- Born: September 9, 1916
- Died: June 7, 2008 (aged 91)
- Known for: Study of dreams
- Scientific career
- Fields: Parapsychology, psychiatry

= Montague Ullman =

American psychiatrist (1916–2008)

Montague Ullman (September 9, 1916 – June 7, 2008) was a psychiatrist, psychoanalyst and parapsychologist who founded the Dream Laboratory at the Maimonides Medical Center in Brooklyn, New York and for over three decades promoted public interest in dreams and dream sharing groups.

==Biography==

Ullman received his Bachelor of Science degree from the College of the City of New York in 1935 and graduated from the New York University School of Medicine in 1938. Ullman completed training in neurology and psychiatry and, after returning from military service, entered private practice in 1946. He completed his psychoanalytic training at the New York Medical College and served on the psychoanalytic faculty of that institution for 12 years, beginning in 1950. In the 1960s he pursued psychosomatic research in dermatology at the Skin and Cancer Unit of Bellevue Hospital and was associated with the Bellevue Stroke Study for four years. In 1961 he also founded one of the first sleep laboratories in New York City at the Maimonides Medical Center, devoted to the experimental study of dreams and telepathy.

Ullman resigned from Maimonides in 1974 and, since then, was engaged in work on dreams and dreaming. He was in the forefront of the movement to stimulate public interest in dreams and to encourage the development of dream sharing groups. Working in a small group setting that he believed to be both safe and effective, Ullman spent the last three decades of his life leading such groups both in the United States and overseas.

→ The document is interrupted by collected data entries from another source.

(** An iteration that runs to its end leaves the marks of its step. *)
Lemma train_iteration_marks (args : Args) (max_steps : Z) (dl : DataLoader)
    (epoch : nat) (g g' : Z) (batch : Batch) (w w' : world P) :
  train_iteration tok model sacrebleu args max_steps dl epoch g batch w
  = (Ok g', w') ->
  marks (history w') = marks (history w) ++ iteration_marks args max_steps g.
Proof.
  intros H. unfold train_iteration in H.
  apply bind_ok_inv in H as (out & w1 & H1 & H). injection H1 as <- <-.
  apply bind_ok_inv in H as ([] & w2 & H2 & H). injection H2 as <-.
  apply bind_ok_inv in H as (lr & w3 & H3 & H). injection H3 as <- <-.
  apply bind_ok_inv in H as ([] & w4 & H4 & H). injection H4 as <-.
  apply bind_ok_inv in H as (r & w5 & H5 & H). injection H5 as Hr <-.
  apply py_mod_ok in Hr as [_ ->].
  apply bind_ok_inv in H as ([] & w6 & H6 & H).
  apply bind_ok_inv in H as (r' & w7 & H7 & H). injection H7 as Hr' <-.
  apply py_mod_ok in Hr' as [_ ->].
  apply bind_ok_inv in H as ([] & w8 & H8 & H). injection H as _ <-.
  unfold iteration_marks, evaluation_due.
  assert (Hacc : marks (history w6)
                 = (marks (history w) ++
                    [MarkStep g;
                     MarkLog ["train_loss"; "learning_rate"; "epoch"] (g + 1)])
                   ++ (if (g + 1) mod logging_steps args =? 0
                       then [MarkLog ["train_batch_word_accuracy"] (g + 1)]
                       else [])).
  { destruct ((g + 1) mod logging_steps args =? 0).
    - apply bind_ok_inv in H6 as (acc & w9 & H9 & H6).
      injection H9 as _ <-. injection H6 as <-.
      simpl. rewrite !marks_app. simpl. by rewrite <- !app_assoc.
    - injection H6 as <-. simpl. rewrite !marks_app, app_nil_r. simpl.
      by rewrite <- !app_assoc. }
  destruct (((g + 1) mod eval_every_steps args =? 0) || (g + 1 =? max_steps)).
  - apply bind_ok_inv in H8 as (ev & w9 & H9 & H8).
    apply bind_ok_inv in H8 as ([] & w10 & H10 & H8).
    injection H10 as <-. injection H8 as <-.
    pose proof (evaluate_model_marks dl (max_seq_length args) (beam_size args)
                  w6) as Hev.
    rewrite H9 in Hev. simpl in Hev.
    simpl. rewrite !marks_app, Hev, Hacc. simpl.
    by rewrite <- !app_assoc.
  - injection H8 as <-. rewrite Hacc, app_nil_r. by rewrite <- !app_assoc.
Qed.

Lemma batch_loop_marks (args : Args) (max_steps : Z) (dl : DataLoader)
    (epoch : nat) (batches : list Batch) (g g' : Z) (w w' : world P) :
  batch_loop (train_iteration tok model sacrebleu args max_steps dl epoch)
    max_steps batches g w = (Ok g', w') ->
  exists n,
    0 <= n /\ g' = g + n /\
    marks (history w')
    = marks (history w) ++ flat_map (iteration_marks args max_steps) (seqZ g n).
Proof.
  revert g w. induction batches as [|b batches IH]; intros g w Hrun.
  - injection Hrun as <- <-. exists 0. simpl. rewrite app_nil_r.
    split; [done|]. split; [lia | done].
  - rewrite batch_loop_cons in Hrun.
    destruct (train_iteration_steps tok model sacrebleu args max_steps dl
                epoch g b w) as [_ Hret].
    destruct (train_iteration _ _ _ _ _ _ _ _ _ _) as [[g1|e] w1] eqn:Hit;
      [|done].
    specialize (Hret g1 eq_refl). subst g1.
    apply train_iteration_marks in Hit.
    destruct (max_steps <=? g + 1).
    + injection Hrun as <- <-. exists 1.
      split; [lia|]. split; [done|].
      rewrite Hit. simpl. by rewrite app_nil_r.
    + destruct (IH (g + 1) w1 Hrun) as (n & Hn & -> & Hm).
      exists (1 + n). split; [lia|]. split; [lia|].
      rewrite Hm, Hit, <- app_assoc. f_equal.
      rewrite (seqZ_cons g (1 + n)) by lia.
      replace (Z.succ g) with (g + 1) by lia.
      replace (Z.pred (1 + n)) with n by lia. reflexivity.
Qed.

Lemma epoch_loop_marks (args : Args) (max_steps : Z) (tl : TrainLoader)
    (dl : DataLoader) (epochs : list nat) (g g' : Z) (w w' : world P) :
  epoch_loop tok model sacrebleu args max_steps tl dl epochs g w = (Ok g', w') ->
  exists n,
    0 <= n /\ g' = g + n /\
    marks (history w')
    = marks (history w) ++ flat_map (iteration_marks args max_steps) (seqZ g n).
Proof.
  revert g w.
  induction epochs as [|epoch epochs IH]; intros g w Hrun.
  - injection Hrun as <- <-. exists 0. simpl. rewrite app_nil_r.
    split; [done|]. split; [lia | done].
  - rewrite epoch_loop_cons in Hrun.
    destruct (batch_loop _ _ _ _ _) as [[g1|e] w1] eqn:Hbl; [|done].
    apply batch_loop_marks in Hbl as (n1 & Hn1 & -> & Hm1).
    destruct (IH (g + n1) w1 Hrun) as (n2 & Hn2 & -> & Hm2).
    exists (n1 + n2). split; [lia|]. split; [lia|].
    assert (Hw0 : marks (history (record CallTrain (set_training true w)))
                  = marks (history w)).
    { simpl. rewrite marks_app. simpl. by rewrite app_nil_r. }
    rewrite Hm2, Hm1, Hw0, <- app_assoc. f_equal.
    by rewrite seqZ_app, flat_map_app by lia.
Qed.

(** The schedule of a run of [main] that ends normally, whatever the
    number of epochs that line 448 has computed. *)
Lemma main_marks (args : Args) (tl : TrainLoader) (dl : DataLoader)
    (sampled : nat * nat) (w w' : world P) (max_steps epochs g : Z) :
  resolve_steps args (Z.of_nat (steps_per_epoch tl)) = Ok (max_steps, epochs) ->
  main tok model sacrebleu args tl dl sampled w = (Ok g, w') ->
  0 <= g /\
  marks (history w')
  = marks (history w)
    ++ flat_map (iteration_marks args max_steps) (seqZ 0 g) ++ [MarkSave].
Proof.
  intros Hres Hrun. rewrite main_unfold, Hres in Hrun.
  destruct (progress_bar max_steps) as [[]|e]; [|done].
  destruct (Z.of_nat (steps_per_epoch tl) =? 0); [done|].
  destruct (look_at_the_data _ _) as [[]|e]; [|done].
  destruct (epoch_loop _ _ _ _ _ _ _ _ _ _) as [[g1|e] w1] eqn:Hel; [|done].
  injection Hrun as <- <-.
  apply epoch_loop_marks in Hel as (n & Hn & -> & Hm).
  split; [lia|].
  simpl. by rewrite marks_app, Hm, <- app_assoc.
Qed.

(** Within the range of [budget_in_float_range] a run that ends
    normally ends at the budget. *)
Lemma main_ends_at_budget (args : Args) (tl : TrainLoader) (dl : DataLoader)
    (sampled : nat * nat) (w w' : world P) (max_steps epochs g : Z) :
  resolve_steps args (Z.of_nat (steps_per_epoch tl)) = Ok (max_steps, epochs) ->
  budget_in_float_range args (Z.of_nat (steps_per_epoch tl)) ->
  main tok model sacrebleu args tl dl sampled w = (Ok g, w') ->
  g = Z.max 0 max_steps.
Proof.
  intros Hres Hrange Hrun.
  destruct (main_steps tok model sacrebleu args tl dl sampled w _ _
              Hres Hrange) as (n & _ & _ & Hok).
  rewrite Hrun in Hok. by destruct (Hok g eq_refl).
Qed.

End Schedule.

Lemma logged_at_app (key : string) (ms1 ms2 : list mark) :
  logged_at key (ms1 ++ ms2) = logged_at key ms1 ++ logged_at key ms2.
Proof. apply flat_map_app. Qed.

(** When every iteration logs [key] exactly at the steps that [due]
    selects, so does a stretch of iterations. *)
Lemma logged_at_iterations (key : string) (args : Args) (max_steps : Z)
    (due : Z -> bool) :
  (forall g, logged_at key (iteration_marks args max_steps g)
             = if due (g + 1) then [g + 1] else []) ->
  forall (n : nat) (g0 : Z),
    logged_at key (flat_map (iteration_marks args max_steps)
                     (seqZ g0 (Z.of_nat n)))
    = List.filter due (seqZ (g0 + 1) (Z.of_nat n)).
Proof.
  intros Hone. induction n as [|n IH]; intros g0; [done|].
  rewrite !(seqZ_cons _ (Z.of_nat (S n))) by lia.
  replace (Z.pred (Z.of_nat (S n))) with (Z.of_nat n) by lia.
  cbn [flat_map List.filter]. rewrite logged_at_app, Hone.
  replace (Z.succ g0) with (g0 + 1) by lia.
  replace (Z.succ (g0 + 1)) with (g0 + 1 + 1) by lia.
  rewrite IH. by destruct (due (g0 + 1)).
Qed.

(** The iteration that reaches the budget ends with an evaluation and a
    checkpoint. *)
Lemma last_iteration_marks (args : Args) (max_steps : Z) :
  exists pre,
    iteration_marks args max_steps (max_steps - 1)
    = pre ++ [MarkLog ["eval/bleu"; "eval/generation_length"] max_steps;
              MarkSave].
Proof.
  unfold iteration_marks, evaluation_due.
  replace (max_steps - 1 + 1) with max_steps by lia.
  rewrite Z.eqb_refl, orb_true_r. eexists. rewrite !app_assoc. reflexivity.
Qed.

Section ScheduleProperties.
Context {P : Type}.
Variable tok : Tokenizer.
Variable model : Model P.
Variable sacrebleu : list string -> list (list string) -> result Q.

(** X1. With a step budget in the range where line 448 computes the
    exact ceiling (always without [--max_train_steps], below 2^53 with
    it), a run of [main] that ends normally returns the resolved
    [max_train_steps] (0 when it is not positive), and its optimizer
    steps, logs and checkpoints are, in this order, those of the
    iterations at [global_step] 0, 1, ..., [max_train_steps - 1], each run
    to its end, followed by the final checkpoint. *)
Theorem training_schedule (args : Args) (tl : TrainLoader) (dl : DataLoader)
    (sampled : nat * nat) (w w' : world P) (max_steps epochs g : Z)
    (Hres : resolve_steps args (Z.of_nat (steps_per_epoch tl))
            = Ok (max_steps, epochs))
    (Hrange : budget_in_float_range args (Z.of_nat (steps_per_epoch tl)))
    (Hrun : main tok model sacrebleu args tl dl sampled w = (Ok g, w')) :
  g = Z.max 0 max_steps /\
  marks (history w')
  = marks (history w)
    ++ flat_map (iteration_marks args max_steps) (seqZ 0 g) ++ [MarkSave].
Proof.
  split.
  - exact (main_ends_at_budget tok model sacrebleu args tl dl sampled w w'
             _ _ _ Hres Hrange Hrun).
  - exact (proj2 (main_marks tok model sacrebleu args tl dl sampled w w'
                    _ _ _ Hres Hrun)).
Qed.

(** X2. In a run of [main] that ends normally at [global_step = g], the
    training loss is logged once at every step 1..g, the batch accuracy
    exactly at the steps that are multiples of [logging_steps], and the
    evaluation results exactly at the steps that are multiples of
    [eval_every_steps] or equal to [max_train_steps]. *)
Theorem logging_and_evaluation_steps (args : Args) (tl : TrainLoader)
    (dl : DataLoader) (sampled : nat * nat) (w w' : world P)
    (max_steps epochs g : Z)
    (Hres : resolve_steps args (Z.of_nat (steps_per_epoch tl))
            = Ok (max_steps, epochs))
    (Hrun : main tok model sacrebleu args tl dl sampled w = (Ok g, w')) :
  exists new,
    marks (history w') = marks (history w) ++ new /\
    logged_at "train_loss" new = seqZ 1 g /\
    logged_at "train_batch_word_accuracy" new
    = List.filter (fun s => s mod logging_steps args =? 0) (seqZ 1 g) /\
    logged_at "eval/bleu" new
    = List.filter (evaluation_due args max_steps) (seqZ 1 g).
Proof.
  destruct (main_marks tok model sacrebleu args tl dl sampled w w' _ _ _
              Hres Hrun) as [Hg0 Hm].
  eexists. split; [exact Hm|].
  rewrite <- (Z2Nat.id g Hg0). rewrite !logged_at_app.
  split; [|split].
  - rewrite (logged_at_iterations _ _ _ (fun _ => true)).
    + simpl. rewrite app_nil_r. change (0 + 1) with 1.
      induction (seqZ 1 (Z.of_nat (Z.to_nat g))) as [|x l IH];
        [done | simpl; by rewrite IH].
    + intros g1. unfold iteration_marks.
      rewrite !logged_at_app. simpl.
      by destruct (_ =? 0), (evaluation_due _ _ _).
  - rewrite (logged_at_iterations _ _ _
               (fun s => s mod logging_steps args =? 0)).
    + simpl. by rewrite app_nil_r.
    + intros g1. unfold iteration_marks.
      rewrite !logged_at_app. simpl.
      by destruct (_ =? 0), (evaluation_due _ _ _).
  - rewrite (logged_at_iterations _ _ _ (evaluation_due args max_steps)).
    + simpl. by rewrite app_nil_r.
    + intros g1. unfold iteration_marks.
      rewrite !logged_at_app. simpl.
      by destruct (_ =? 0), (evaluation_due _ _ _).
Qed.

(** X3. With a positive step budget in the range where line 448
    computes the exact ceiling, a run of [main] that ends normally
    evaluates at its last step, whether or not that step is a multiple of
    [eval_every_steps], and then writes the checkpoint twice in a row:
    once after that evaluation and once after the loop. *)
Theorem final_evaluation_and_double_save (args : Args) (tl : TrainLoader)
    (dl : DataLoader) (sampled : nat * nat) (w w' : world P)
    (max_steps epochs g : Z)
    (Hres : resolve_steps args (Z.of_nat (steps_per_epoch tl))
            = Ok (max_steps, epochs))
    (Hrange : budget_in_float_range args (Z.of_nat (steps_per_epoch tl)))
    (Hpos : 1 <= max_steps)
    (Hrun : main tok model sacrebleu args tl dl sampled w = (Ok g, w')) :
  exists before,
    marks (history w')
    = before ++ [MarkLog ["eval/bleu"; "eval/generation_length"] max_steps;
                 MarkSave; MarkSave].
Proof.
  pose proof (main_ends_at_budget tok model sacrebleu args tl dl sampled w w'
                _ _ _ Hres Hrange Hrun) as Hg.
  destruct (main_marks tok model sacrebleu args tl dl sampled w w' _ _ _
              Hres Hrun) as [_ Hm].
  assert (Hgm : g = max_steps) by lia. rewrite Hgm in Hm.
  assert (Hseq : seqZ 0 max_steps = seqZ 0 (max_steps - 1) ++ [max_steps - 1]).
  { replace (seqZ 0 max_steps) with (seqZ 0 ((max_steps - 1) + 1))
      by (f_equal; lia).
    by rewrite seqZ_app by lia. }
  rewrite Hseq, flat_map_app in Hm. cbn [flat_map] in Hm.
  rewrite app_nil_r in Hm.
  destruct (last_iteration_marks args max_steps) as [pre Hpre].
  rewrite Hpre in Hm.
  exists (marks (history w)
          ++ flat_map (iteration_marks args max_steps) (seqZ 0 (max_steps - 1))
          ++ pre).
  rewrite Hm, <- !app_assoc. reflexivity.
Qed.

Ullman was also Clinical Professor of Psychiatry Emeritus at Albert Einstein College of Medicine and was a president of both the Parapsychological Association and of the American Society for Psychical Research. He served on the Council of Advisors for the Dream Network Journal from 1990 to 1994, and was honoured with a special edition of the journal in 2006 "A Tribute to Monte Ullman".

==Reception==

Ullman's dream telepathy experiments have not been independently replicated. James Alcock has written the dream telepathy experiments of Ullman and Stanley Krippner at Maimonides have failed to provide evidence for telepathy and "lack of replication is rampant."

The picture target experiments that were conducted by Krippner and Ullman, were criticized by C. E. M. Hansel. According to Hansel there were weaknesses in the design of the experiments in the way in which the agent became aware of their target picture. Only the agent should have known the target and no other person until the judging of targets had been completed, however, an experimenter was with the agent when the target envelope was opened. Hansel also wrote there had been poor controls in the experiment as the main experimenter could communicate with the subject.

An attempt to replicate the experiments that used picture targets was carried out by Edward Belvedere and David Foulkes. The finding was that neither the subject nor the judges matched the targets with dreams above chance level. Results from other experiments by Belvedere and Foulkes were also negative.

==Books==
- Ullman, Montague & Zimmerman, Nan. Working with Dreams, Los Angeles: Jeremy P. Tarcher Inc., 1979.
- Ullman, Montague & Limmer, Claire (editors). The Variety of Dream Experience, Second edition. New York: State University of New York Press, 1999.
- Vaughan, Alan; Ullman, Montague & Krippner, Stanley. Dream Telepathy. New York: Macmillan, 1973.
- Ullman, Montague. Appreciating Dreams - A Group Approach, Sage Publications, Thousand Oaks, California, 1996; republished by Cosimo Books, New York, 2006.